We know that one-third of all procedures in modern hospitals involve radiation or radioactivity. The science tells us that these procedures are safe, effective and don't require anaesthetic, and they are useful for a broad spectrum of medical specialities—from paediatrics, which I note the member for Macarthur was very much involved and has great expertise in—to cardiology and psychiatry. This is something that we as a nation should be proud of. In fact, I note that one of Canada's large nuclear facilities is closing down. This will enable Lucas Heights to increase its isotope production from about 550,000 a year to around 10 million. A quarter of the world's demand will come out of the ANSTO reactor at Lucas Heights in my electorate, something that I am immensely proud of. Everyone who is involved in ANSTO should also be immensely proud.

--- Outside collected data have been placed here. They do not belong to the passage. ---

(* ===== verification/HeapTupleTheorems.v ===== *)
(** * Heap tuples: the claims

    Forming a tuple and reading it back in every way the backend has, changing
    attributes, and filling in the missing values of added columns. *)

From S2P Require Import Prelude Varlena PgLz Toast HeapTuple HeapTupleFill HeapTupleProofs HeapTupleRead HeapTupleExpand.

(** ** What is read back is legal again *)

Lemma toasted_cell w et bs :
  typbyval et = false -> typlen et = -1 -> toasted_ok w bs -> att_datum_ok w et (cell_datum w et (DPtr bs)).
Proof.
  intros Hb Hl Ht. pose proof (header_class bs) as (HC & _ & HE). unfold cell_datum, cell_bytes, cell_expanded. rewrite Hb, Hl.
  change (-1 =? -1) with true. cbn [andb DatumGetPointer].
  assert (Hs : stored_bytes et (DPtr bs) = bs \/ VARATT_IS_4B_U bs = true).
  { unfold stored_bytes, stored_short. rewrite Hb, Hl. change (-1 =? -1) with true. cbn [andb DatumGetPointer].
    destruct (VARATT_IS_1B bs); [by left; rewrite andb_false_r|]. unfold VARATT_CAN_MAKE_SHORT.
    destruct (VARATT_IS_4B_U bs); [by right|]. left. by rewrite andb_false_l, andb_false_r. }
  destruct Ht as [E1 E2 E3|flat E1 E2 (F0 & F1 & F2 & F3)|E1 E2 E3].
  - rewrite E2. destruct Hs as [-> |Hs]; [|destruct (HE E1) as (_ & HU & _); congruence].
    right. split_and!; try done. exists bs. split; [done|]. by apply TO_external.
  - rewrite E1, E2. left. pose proof (header_class flat) as (_ & HU & _). destruct (HU F1) as (U1 & U2 & U3).
    unfold datum_ok. rewrite Hb, Hl. exists flat. split; [done|]. split; [done|]. cbn. unfold VARSIZE_ANY. by rewrite U1, U2.
  - destruct (HC E1) as (C1 & C2 & C3). unfold VARATT_IS_EXTERNAL_EXPANDED, VARATT_IS_EXTERNAL. rewrite C2. cbn [andb].
    destruct Hs as [-> |Hs]; [|congruence]. right. split_and!; try done. exists bs. split; [done|]. by apply TO_compressed.
Qed.

Lemma cell_datum_ok w et d : elem_ok et -> att_datum_ok w et d -> att_datum_ok w et (cell_datum w et d).
Proof.
  intros He [Hd|(Hb & Hl & bs & -> & Ht)]; [|by apply toasted_cell]. left.
  assert (Hc : cell_datum w et d = stored_datum et d).
  { unfold cell_datum, cell_bytes. rewrite datum_ok_expanded by done. unfold stored_datum. by destruct (typbyval et). }
  rewrite Hc. by apply stored_datum_ok.
Qed.

Lemma read_back_ok w atts values : values_ok w atts values -> values_ok w atts (read_back w atts values).
Proof.
  intros [He Hv]. split; [done|]. induction Hv as [|et v atts values Hv _ IH]; [constructor|].
  apply Forall_cons_1 in He as [He Hes]. unfold read_back. cbn [zip_with]. constructor; [|by apply IH].
  destruct v as [d|]; [|done]. by apply cell_datum_ok.
Qed.

Lemma desc_matches_self td : desc_matches td (td_types td).
Proof. unfold desc_matches, td_types. by rewrite length_map, !take_ge by (rewrite ?length_map; lia). Qed.

Lemma row_of_self w td values : row_of w td (td_types td) values = read_back w (td_types td) values.
Proof.
  unfold row_of, td_types. rewrite drop_ge, app_nil_r by (rewrite length_map; lia). apply take_ge.
  unfold read_back. rewrite length_zip_with, length_map. lia.
Qed.

Lemma same_desc_types td td' : same_desc td td' -> td_types td = td_types td'.
Proof. intros (_ & _ & _ & H). by apply same_attrs_types. Qed.

(** C18: a tuple that [heap_form_tuple] builds from legal values reads back as
    them: [heap_deform_tuple] gives the stored form of each value,
    [heap_getattr] gives every single one, by the cached offset, the fast
    initialisation of the cache or the careful walk, [heap_attisnull] agrees,
    and the tuple is as long as its parts; whatever got cached in the
    descriptor stays right for every tuple.  Missing values are not involved:
    the tuple has all the columns. *)
Theorem heap_tuple_roundtrip w td values :
  desc_ok td -> missing_ok td -> values_ok w (td_types td) values -> td_natts td <= MaxTupleAttributeNumber ->
  HEAPTUPLESIZE + tuple_size w (td_types td) values <= MaxAllocSize ->
  exists tup, heap_form_tuple w td values = Ok tup /\ t_len tup = tuple_size w (td_types td) values /\
    (exists td', heap_deform_tuple tup td = (read_back w (td_types td) values, td') /\ desc_ok td' /\ same_desc td td') /\
    (forall k v, read_back w (td_types td) values !! k = Some v ->
       heap_attisnull tup (Z.of_nat k + 1) (Some td) = Ok (bool_decide (v = None)) /\
       exists td', heap_getattr tup (Z.of_nat k + 1) td = Ok (v, td') /\ desc_ok td' /\ same_desc td td').
Proof.
  intros Hd Hmiss Hok Hn Hs. destruct (heap_form_tuple_image w td values Hok Hn Hs) as (tup & E & HI & _ & Hlen).
  exists tup. pose proof (desc_matches_self td) as Hm. rewrite <- (row_of_self w td values). split_and!; try done.
  - by apply heap_deform_tuple_image.
  - intros k v Hk. split; [by eapply heap_attisnull_image|by eapply heap_getattr_image].
Qed.

Definition td_example : TupleDesc :=
  mkTupleDesc 2249 (-1) false
    [mkAttr (mkElemType 4 true TYPALIGN_INT TYPSTORAGE_PLAIN) (-1) false None;
     mkAttr (mkElemType (-1) false TYPALIGN_INT TYPSTORAGE_EXTENDED) (-1) false None;
     mkAttr (mkElemType 8 true TYPALIGN_DOUBLE TYPSTORAGE_PLAIN) (-1) false None].

Definition w_example : World := mkWorld 16384 true ∅ ∅ ∅.

Lemma td_example_types : Forall elem_ok (td_types td_example).
Proof. repeat (apply List.Forall_cons); try apply List.Forall_nil; cbn; first [lia|auto]. Qed.

Lemma heap_tuple_roundtrip_witness :
  exists tup, heap_form_tuple w_example td_example [Some (DWord 7); Some (DPtr [24; 0; 0; 0; 97; 98]); None] = Ok tup.
Proof.
  destruct (heap_tuple_roundtrip w_example td_example [Some (DWord 7); Some (DPtr [24; 0; 0; 0; 97; 98]); None]) as (tup & E & _).
  - split; [exact td_example_types|cbn; repeat constructor].
  - repeat constructor; intros v Hv; discriminate Hv.
  - split; [exact td_example_types|]. repeat (apply List.Forall2_cons); try apply List.Forall2_nil; try done.
    + left. exists 7. done.
    + left. exists [24; 0; 0; 0; 97; 98]. split; [done|]. split; [repeat constructor; done|]. vm_compute. split_and!; done.
  - done.
  - vm_compute. done.
  - by exists tup.
Defined.

(** ** Changing attributes *)

Lemma heap_modify_tuple_correct w td atts values tup repl doReplace :
  tuple_image w atts values tup -> desc_ok td -> desc_matches td atts -> td_natts td <= MaxTupleAttributeNumber ->
  let row := replace_values (row_of w td atts values) repl doReplace in
  values_ok w (td_types td) row -> HEAPTUPLESIZE + tuple_size w (td_types td) row <= MaxAllocSize ->
  exists tup' td', heap_modify_tuple w tup td repl doReplace = Ok (tup', td') /\ desc_ok td' /\ same_desc td td' /\
    t_self tup' = t_self tup /\ t_ctid tup' = t_ctid tup /\ t_tableOid tup' = t_tableOid tup /\
    exists td'', heap_deform_tuple tup' td' = (read_back w (td_types td) row, td'').
Proof.
  intros HI Hd Hm Hn row Hok Hs. unfold heap_modify_tuple.
  destruct (heap_deform_tuple_image w td atts values tup HI Hd Hm) as (td' & -> & Hd' & Hsame). fold row.
  pose proof (same_desc_types _ _ Hsame) as Ht.
  assert (Hn' : td_natts td' <= MaxTupleAttributeNumber).
  { unfold td_natts. rewrite <- (length_map att_type). fold (td_types td'). rewrite <- Ht. unfold td_types. by rewrite length_map. }
  rewrite Ht in Hok, Hs |- *. destruct (heap_form_tuple_image w td' row Hok Hn' Hs) as (tup' & -> & HI' & _ & _).
  cbn [mbind result_bind]. exists (copy_identity tup' tup), td'. split_and!; try done.
  assert (HI2 : tuple_image w (td_types td') row (copy_identity tup' tup)) by (by destruct HI').
  destruct (heap_deform_tuple_image w td' _ _ _ HI2 Hd' (desc_matches_self td')) as (td'' & -> & _).
  exists td''. by rewrite row_of_self.
Qed.

(** A column number that is out of range is refused. *)
Lemma heap_modify_tuple_by_cols_error w td tup repl :
  Exists (fun p => p.1 <= 0 \/ td_natts td < p.1) repl -> td_natts (heap_deform_tuple tup td).2 = td_natts td ->
  heap_modify_tuple_by_cols w tup td repl = elog "invalid column number".
Proof.
  intros H Hn. unfold heap_modify_tuple_by_cols. destruct (heap_deform_tuple tup td) as [values td']. cbn [snd] in Hn. rewrite Hn.
  assert (E : forall vs, replace_cols (td_natts td) vs repl = elog "invalid column number").
  { induction H as [[a v] repl H|[a v] repl H IH]; intros vs; cbn [replace_cols].
    - cbn in H. replace ((a <=? 0) || (a >? td_natts td)) with true; [done|]. symmetry. apply orb_true_iff.
      rewrite Z.gtb_ltb, Z.leb_le, Z.ltb_lt. lia.
    - destruct (_ || _); [done|]. apply IH. }
  by rewrite E.
Qed.

(** ** Missing values *)

Lemma expanded_length w td atts values tup :
  expandable w td atts values tup -> Z.of_nat (length (td_types td)) = td_natts td.
Proof. intros _. unfold td_types, td_natts. by rewrite length_map. Qed.

(** [expand_tuple] on a tuple with fewer columns than the descriptor, for
    both kinds of target: it stays inside the memory it allocates although
    values get packed that it counted unpacked, the present columns read as
    before, with the bitmap extended or made up, and the missing ones read as
    the missing values in stored form, or NULL. *)
Theorem expand_tuple_correct w td atts values tup :
  expandable w td atts values tup ->
  let row := read_back w atts values ++ read_back w (map att_type (absent td atts)) (map missing_value (absent td atts)) in
  (exists td1, heap_deform_tuple tup td = (read_back w atts values ++ map missing_value (absent td atts), td1)) /\
  (exists tup' td', heap_expand_tuple w tup td = Ok tup' /\ heap_deform_tuple tup' td = (row, td') /\ desc_ok td' /\
     HeapTupleHeaderGetNatts tup' = td_natts td /\ t_self tup' = t_self tup /\ t_tableOid tup' = t_tableOid tup) /\
  (exists mtup td', minimal_expand_tuple w tup td = Ok mtup /\
     heap_deform_tuple (heap_tuple_from_minimal_tuple mtup) td = (row, td') /\ desc_ok td').
Proof.
  intros HX row.
  assert (Hmv : map missing_value (absent td atts) = map am_value (absent td atts)).
  { apply map_ext_in. intros a Ha. unfold missing_value. pose proof (ex_missing _ _ _ _ _ HX) as Hm. unfold missing_ok in Hm.
    rewrite Forall_forall in Hm. destruct (Hm a) as (-> & _).
    { apply list_elem_of_In. rewrite <- (take_drop (length atts) (td_attrs td)). apply in_or_app. by right. }
    by destruct (am_value a). }
  pose proof (ex_image _ _ _ _ _ HX) as HI. pose proof (ex_desc _ _ _ _ _ HX) as Hd. pose proof (ex_match _ _ _ _ _ HX) as Hm.
  pose proof (values_ok_length _ _ _ (ti_ok _ _ _ _ HI)) as Hl. pose proof (ex_fewer _ _ _ _ _ HX) as Hf.
  pose proof (ex_natts _ _ _ _ _ HX) as Hn. pose proof (expanded_ok _ _ _ _ _ HX) as Hok.
  pose proof (expanded_length _ _ _ _ _ HX) as Hlen.
  assert (Hrow : read_back w (td_types td) (expanded_values td atts values) = row).
  { subst row. rewrite (expand_types w td atts values tup HX), Hmv. unfold read_back, expanded_values. by rewrite zip_with_app. }
  assert (Hread : forall t, tuple_image w (td_types td) (expanded_values td atts values) t ->
    exists td', heap_deform_tuple t td = (row, td') /\ desc_ok td').
  { intros t Ht. destruct (heap_deform_tuple_image w td _ _ _ Ht Hd (desc_matches_self td)) as (td' & E & Hd' & _).
    exists td'. by rewrite E, row_of_self, Hrow. }
  pose proof (fun h H => hoff_bounds h (td_natts td) (has_null (expanded_values td atts values)) ltac:(unfold td_natts in *; lia) H) as Hhb.
  assert (Hhb' : forall h, 0 <= h <= 23 -> h <= MAXALIGN (h + (if has_null (expanded_values td atts values) then BITMAPLEN (td_natts td) else 0)) <= 232 /\
    MAXALIGN (h + (if has_null (expanded_values td atts values) then BITMAPLEN (td_natts td) else 0)) mod 8 = 0).
  { intros h Hh. destruct (Hhb h Hh) as (? & ? & ?). split; [lia|done]. }
  clear Hhb. rename Hhb' into Hhb. assert (HS : SizeofHeapTupleHeader = 23 /\ SizeofMinimalTupleHeader = 15) by done. split_and!.
  - destruct (heap_deform_tuple_image w td _ _ _ HI Hd Hm) as (td1 & E & _). exists td1. rewrite E. unfold row_of.
    rewrite take_ge; [done|]. unfold read_back. rewrite length_zip_with. lia.
  - destruct (expand_body_image _ _ _ _ _ HX SizeofHeapTupleHeader HEAPTUPLESIZE ltac:(done) ltac:(done)) as (im & bm & pad & k & E & Hpos & Hsz & (M0 & M1 & M2) & Hbm).
    set (hoff := MAXALIGN _) in E, Hpos, Hsz. unfold heap_expand_tuple. rewrite E. cbn [mbind result_bind].
    destruct (Hhb SizeofHeapTupleHeader ltac:(done)) as (B1 & B2). rewrite Z.add_comm in B1, B2. fold hoff in B1, B2.
    rewrite (uwrap_small 8 hoff) by (unfold in_uint; lia). unfold MaxAllocSize, HEAPTUPLESIZE in *. rewrite (uwrap_small 32) by (unfold in_uint; lia).
    match goal with |- context [Ok ?t = _] => set (tup' := t) end.
    destruct (image_of_buf w (td_types td) (expanded_values td atts values) tup' bm pad k) as [HI' _];
      subst tup'; cbn [t_hoff t_len t_bits t_infomask]; rewrite ?Hlen; try done; try lia.
    { apply natts_roundtrip. unfold td_natts in *. lia. }
    destruct (Hread _ HI') as (td' & Er & Hdr). eexists _, td'. split; [reflexivity|]. split; [exact Er|]. split_and!; try done.
    etransitivity; [apply HI'|exact Hlen].
  - destruct (expand_body_image _ _ _ _ _ HX SizeofMinimalTupleHeader 0 ltac:(done) ltac:(done)) as (im & bm & pad & k & E & Hpos & Hsz & (M0 & M1 & M2) & Hbm).
    set (hoff := MAXALIGN _) in E, Hpos, Hsz. unfold minimal_expand_tuple. rewrite E. cbn [mbind result_bind].
    destruct (Hhb SizeofMinimalTupleHeader ltac:(done)) as (B1 & B2). rewrite Z.add_comm in B1, B2. fold hoff in B1, B2.
    change MINIMAL_TUPLE_OFFSET with 8. rewrite (uwrap_small 8) by (unfold in_uint; lia). unfold MaxAllocSize, SizeofMinimalTupleHeader in *.
    rewrite (uwrap_small 32) by (unfold in_uint; lia).
    match goal with |- context [Ok ?t = _] => set (mtup := t) end.
    destruct (image_of_buf w (td_types td) (expanded_values td atts values) (heap_tuple_from_minimal_tuple mtup) bm pad k) as [HI' _];
      subst mtup; unfold heap_tuple_from_minimal_tuple; cbn [t_hoff t_len t_bits t_infomask m_len m_infomask m_infomask2 m_hoff m_bits];
      change MINIMAL_TUPLE_OFFSET with 8; rewrite ?Hlen, ?(uwrap_small 32) by (unfold in_uint; lia); unfold SizeofHeapTupleHeader; try done; try lia; try zlia.
    { apply natts_roundtrip. unfold td_natts in *. lia. }
    destruct (Hread _ HI') as (td' & Er & Hdr). eexists _, td'. split; [reflexivity|]. by split; [exact Er|].
Qed.

(** The table of [td_example], when the last two columns were added later, one
    with a default. *)
Definition td_added : TupleDesc :=
  mkTupleDesc 2249 (-1) true
    [mkAttr (mkElemType 4 true TYPALIGN_INT TYPSTORAGE_PLAIN) (-1) false None;
     mkAttr (mkElemType (-1) false TYPALIGN_INT TYPSTORAGE_EXTENDED) (-1) true (Some (DPtr [24; 0; 0; 0; 97; 98]));
     mkAttr (mkElemType 8 true TYPALIGN_DOUBLE TYPSTORAGE_PLAIN) (-1) false None].

Definition td_before : TupleDesc := set_attrs td_example (take 1 (td_attrs td_example)).

Lemma text_example_ok : datum_ok (mkElemType (-1) false TYPALIGN_INT TYPSTORAGE_EXTENDED) (DPtr [24; 0; 0; 0; 97; 98]).
Proof. exists [24; 0; 0; 0; 97; 98]. split; [done|]. split; [repeat constructor; done|]. vm_compute. split_and!; done. Qed.

Lemma expand_tuple_correct_witness :
  exists tup, heap_form_tuple w_example td_before [Some (DWord 7)] = Ok tup /\ exists tup', heap_expand_tuple w_example tup td_added = Ok tup'.
Proof.
  destruct (heap_form_tuple_image w_example td_before [Some (DWord 7)]) as (tup & E & HI & Hdata & _).
  - split; [repeat (apply List.Forall_cons); try apply List.Forall_nil; cbn; lia|].
    repeat (apply List.Forall2_cons); try apply List.Forall2_nil. left. by exists 7.
  - done.
  - done.
  - exists tup. split; [done|].
    destruct (expand_tuple_correct w_example td_added (td_types td_before) [Some (DWord 7)] tup) as (_ & (tup' & _ & Et & _) & _);
      [|by exists tup'].
    constructor; try done.
    + split; [exact td_example_types|cbn; repeat constructor].
    + repeat (apply List.Forall_cons); try apply List.Forall_nil; split_and!; try done. intros v Hv. cbn in Hv. injection Hv as <-.
      exact text_example_ok.
    + cbn. lia.
Defined.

The issue we have had over the years is that we simply haven't had the nuclear research technology that we should have, despite the great work that ANSTO has done. Australia, with our deposits of uranium, should have been one of the global leaders in nuclear technology across the board. But the sad thing was that, when we constructed the new OPAL reactor at Lucas Heights, the country that had the technology to build it for us was Argentina. In fact, we didn't have the technology or the scientists here in Australia. We had to go to Argentina in South America to get the technology that we needed. That was because of the misguided scare campaigns we had against the nuclear industry in the 1960s, 1970s and 1980s that prevented the development of a nuclear industry in Australia.

A very interesting article in today's Australiantalked about the future for nuclear power. This was written by a gentleman called Michael Shellenberger. He is a former renewables advocate and adviser to Barack Obama and was awarded TIME magazine's Hero of the Environment in 2008. He said:

Like most people, I started out pretty anti-nuclear … I changed my mind as I realised you can't power a modern economy on solar and wind.

He said:

Wind and solar are only useful for leveraging the fossil fuel mix … They have to have back-up, they are doubling the cost of electricity and they have big environmental impacts …

He said:

All existing renewable technologies do is make the electricity system chaotic and provide greenwash for fossil fuels.

He went on and said that opposition to nuclear was 'like a superstitious religious belief'. He said:

In what other issue does the science say one thing so clearly but such a vocal group—

referring to the Greens—

refuses to accept the evidence …

That is where we are. He concluded:

Nuclear is the only technology that can lift everyone out of poverty and reverse human impact.

Yet we, for some unknown or illogical reasons, have simply banned the development of nuclear power in this country.

If we are going to be serious about reducing carbon dioxide emissions, we simply cannot, as Mr Shellenberger notes, run a modern economy on solar and wind. This is the mistaken ideology that we have had behind the renewable energy target. I think we are now starting to see the results of that policy. I think by the time the history of this century is written, and someone sits down to look at all the policy decisions that have been made throughout this entire century, they will say one of the greatest policy mistakes this nation ever made was Kevin Rudd's Renewable Energy Target. It has caused absolute chaos in our electricity market. It has been the main thing responsible for lifting the price of electricity in this nation, taking what was once our nation's greatest competitive advantage—that of low-cost energy—and turning it into a competitive disadvantage. That is what it has done.